This book is the result of more than a dozen years of exploration, experimentation, and research. However, the bulk of the research, in particular for the section on the media literacy ecosystem, came out of my dissertation work at Prescott College. (This book departs from the dissertation in many ways, in particular by eliminating the methods section and many details of the research. Because of the vicissitudes of digital publishing formats, the publisher also requested the removal of all tables. Much of the data I used was nicely visualized in tables, so if you wish to review the full dissertation, it is posted on this book’s web page: www.greenmediaed.com). Therefore, it is necessary to acknowledge those who have contributed in some way to the process and creation of this research. First and foremost, I want to thank my committee chair, Pramod Parajuli, who has the magical ability to ask the right questions and to situate research problems in their proper context. I am grateful for the input and support of my primary committee members, Tema Milstein and John Blewitt, for their belief in my research and for taking time from their busy professional activities to work with me. Thanks also to Bryan Alexander who came in at a crucial moment to offer his expertise and insights. The path to my dissertation involved several mentors whose thoughts, ideas, and inspiration are part of the final product. In particular, I offer thanks to Chet Bowers, Chellis Glendinning, Kathleen Tyner, Adrian J. Ivakhiv, Jennifer Thom, and Rich Lewis. In addition I would like to thank the following for assistance, input, and feedback: Renee Hobbs, Cyndy Scheibe, Frank Baker, Andrea Quijada, Julian McDougall, Ryan Goble, Sox Sperry, and Steve Goodman. Special thanks for this book’s series editor, Shirley Steinberg, for green-lighting publication. Finally, hugs and kisses for my dear partner, Cristina Guardata, who endured this writing process with great strength. Thanks for holding the fort!
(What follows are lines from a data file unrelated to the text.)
(* ===== verification/Filter.v ===== *)
(** * Filter: the rotating fingerprint filter of missing articles

    Models [Block], [Generation] and [FilterState] of
    [src/src/cache/availability_index.rs], with the slot matching helpers at
    the end of that file.  A filter keeps a ring of generations of blocks of
    two slots; a slot holds a 64-bit hash, a 16-bit tag, the exact message key
    and a bit set of the providers that answered 430.  The clock is the
    argument [now], in milliseconds.

    Indexing a boxed slice is total lookup here; that every index is in range
    is part of the well-formedness lemmas ([locate_in_range] of [Index]). *)

From stdpp Require Import list.
From S2P Require Import Prelude.

Definition BLOCK_SLOTS : nat := 2.
Definition ALL_BACKEND_BITS : N := u64_max.
Definition MAX_MESSAGE_ID_BYTES : nat := 250.

Record Block := mkBlock {
  hashes : list N;
  tags : list N;
  block_missing : list N }.

Definition default_block : Block :=
  mkBlock (replicate BLOCK_SLOTS 0%N) (replicate BLOCK_SLOTS 0%N) (replicate BLOCK_SLOTS 0%N).

#[global] Instance Block_inhabited : Inhabited Block := populate default_block.

Record ArticleFingerprint := mkFingerprint { fp_hash : N; fp_tag : N }.

(** The bits of the slots whose hash and tag are the needle's. *)
Definition matching_slots (hs ts : list N) (needle_hash needle_tag : N) : N :=
  foldl (λ mask i,
    if ((hs !!! i =? needle_hash) && (ts !!! i =? needle_tag))%N
    then N.lor mask (N.shiftl 1 (N.of_nat i)) else mask)
    0%N (seq 0 (length hs)).

(** [u8::trailing_zeros] of a nonzero mask. *)
Fixpoint pos_trailing_zeros (p : positive) : nat :=
  match p with xO p => S (pos_trailing_zeros p) | _ => 0 end.

Definition trailing_zeros (n : N) : nat :=
  match n with N0 => 8 | Npos p => pos_trailing_zeros p end.

Definition victim_slot (hash : N) : nat :=
  N.to_nat (N.land (N.shiftr hash 48) (N.of_nat BLOCK_SLOTS - 1)).

Inductive InsertOutcome := Inserted | Updated | Replaced.

(** ** Generations *)

Record Generation := mkGeneration {
  started_at : N;
  occupied : nat;
  blocks : list Block;
  keys : list (option bytes) }.

Definition new_generation (blocks_per_generation : nat) : Generation :=
  mkGeneration 0 0 (replicate blocks_per_generation default_block)
    (replicate (blocks_per_generation * BLOCK_SLOTS) None).

#[global] Instance Generation_inhabited : Inhabited Generation := populate (new_generation 0).

(** [Block::clear] and [Generation::clear]; the second component is the
    number of evicted entries. *)
Definition clear_block (b : Block) : Block :=
  mkBlock (replicate BLOCK_SLOTS 0%N) (replicate BLOCK_SLOTS 0%N) (replicate BLOCK_SLOTS 0%N).

Definition clear_generation (g : Generation) : Generation * nat :=
  (mkGeneration 0 0 (clear_block <$> blocks g)
     (imap (λ i k, if i <? length (blocks g) * BLOCK_SLOTS then None else k) (keys g)),
   occupied g).
Lemma f64_lt_key x y :
  f64_lt x y = true ↔ ∃ kx ky, f64_key x = Some kx ∧ f64_key y = Some ky ∧ key_compare kx ky = Lt.
Proof.
  unfold f64_lt. rewrite SFcompare_key. destruct (f64_key x) as [kx|], (f64_key y) as [ky|]; cbn; try naive_solver.
  split; [|by intros (? & ? & [= <-] & [= <-] & ->)]. intros H. exists kx, ky. split_and!; [done|done|].
  by destruct (key_compare kx ky).
Qed.

Lemma f64_lt_trans x y z : f64_lt x y = true → f64_lt y z = true → f64_lt x z = true.
Proof.
  rewrite !f64_lt_key. intros (kx & ky & Hx & Hy & H1) (ky' & kz & Hy' & Hz & H2). simplify_eq.
  exists kx, kz. split_and!; [done|done|]. rewrite key_compare_lt in *. lia.
Qed.

Lemma f64_lt_eq x y z : f64_lt x y = true → SFcompare y z = Some Eq → f64_lt x z = true.
Proof.
  rewrite !f64_lt_key, SFcompare_key. intros (kx & ky & Hx & Hy & H1) H2. rewrite Hy in H2. cbn in H2.
  destruct (f64_key z) as [kz|]; cbn in H2; [|done]. injection H2 as H2. apply key_compare_eq in H2 as ->.
  by exists kx, kz.
Qed.

Lemma SFcompare_sym_eq x y : SFcompare x y = Some Eq → SFcompare y x = Some Eq.
Proof.
  rewrite !SFcompare_key. destruct (f64_key x) as [kx|], (f64_key y) as [ky|]; cbn; try done.
  intros [= H]. apply key_compare_eq in H as ->. f_equal. by apply key_compare_eq.
Qed.

(** ** Selection lemmas *)

Section SelectionLemmas.
  Context (pool : nat → StatusCounts).

Lemma at_position_elem w l c p b : at_position w l c p = Some b → b ∈ l.
Proof.
  revert c. induction l as [|x l IH]; intros c; cbn; [done|].
  destruct (_ <? _)%N; [intros [= ->]; by left|]. intros H. right. by eapply IH.
Qed.

Definition load (s : BackendSelector) (b : BackendInfo) : spec_float :=
  backend_load_ratio_with_pending pool s b (pending_count b).

(** What the least-loaded scan has established of the backends it has seen. *)
Definition least_inv (s : BackendSelector) (seen : list BackendInfo) (st : LeastState) : Prop :=
  (∀ b, b ∈ seen → f64_lt (load s b) (ls_load st) = false) ∧
  match ls_selected st with
  | None => ls_load st = F64_MAX
  | Some sel =>
      sel_backend sel ∈ seen ∧ sel_snapshot sel = Some (pending_count (sel_backend sel)) ∧
      SFcompare (load s (sel_backend sel)) (ls_load st) = Some Eq
  end.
During the five years of research and writing that went into this book, along the way some of the written materials became the basis for several published pieces. As a result, a few sections in this dissertation also appear in the following published pieces under my name: “Defusing the Cannon/Canon: An Organic Media Approach to Environmental Communication” (2010); ← ix | x → “Greening a Digital Media Course” (2011a); “Greening Media Education” (2011b); “Practicing Sustainable Youth Media” (2011c); and “Greening a Digital Media Course: A Field Report” (2013).

← x | 1 → INTRODUCTION

Defamiliarizing Media Literacy

David Buckingham (2007) posits that media literacy is the outcome of media engagement, but media education is what shapes practice. In the vernacular use of educators and policymakers in North America, “media literacy” is the more common term for the formal and informal process of teaching with or about media. Media literacy education concerns the pedagogy of media literacy, and media literacy educators are the practitioners who are involved with shaping, promoting, and defining the goals of media literacy.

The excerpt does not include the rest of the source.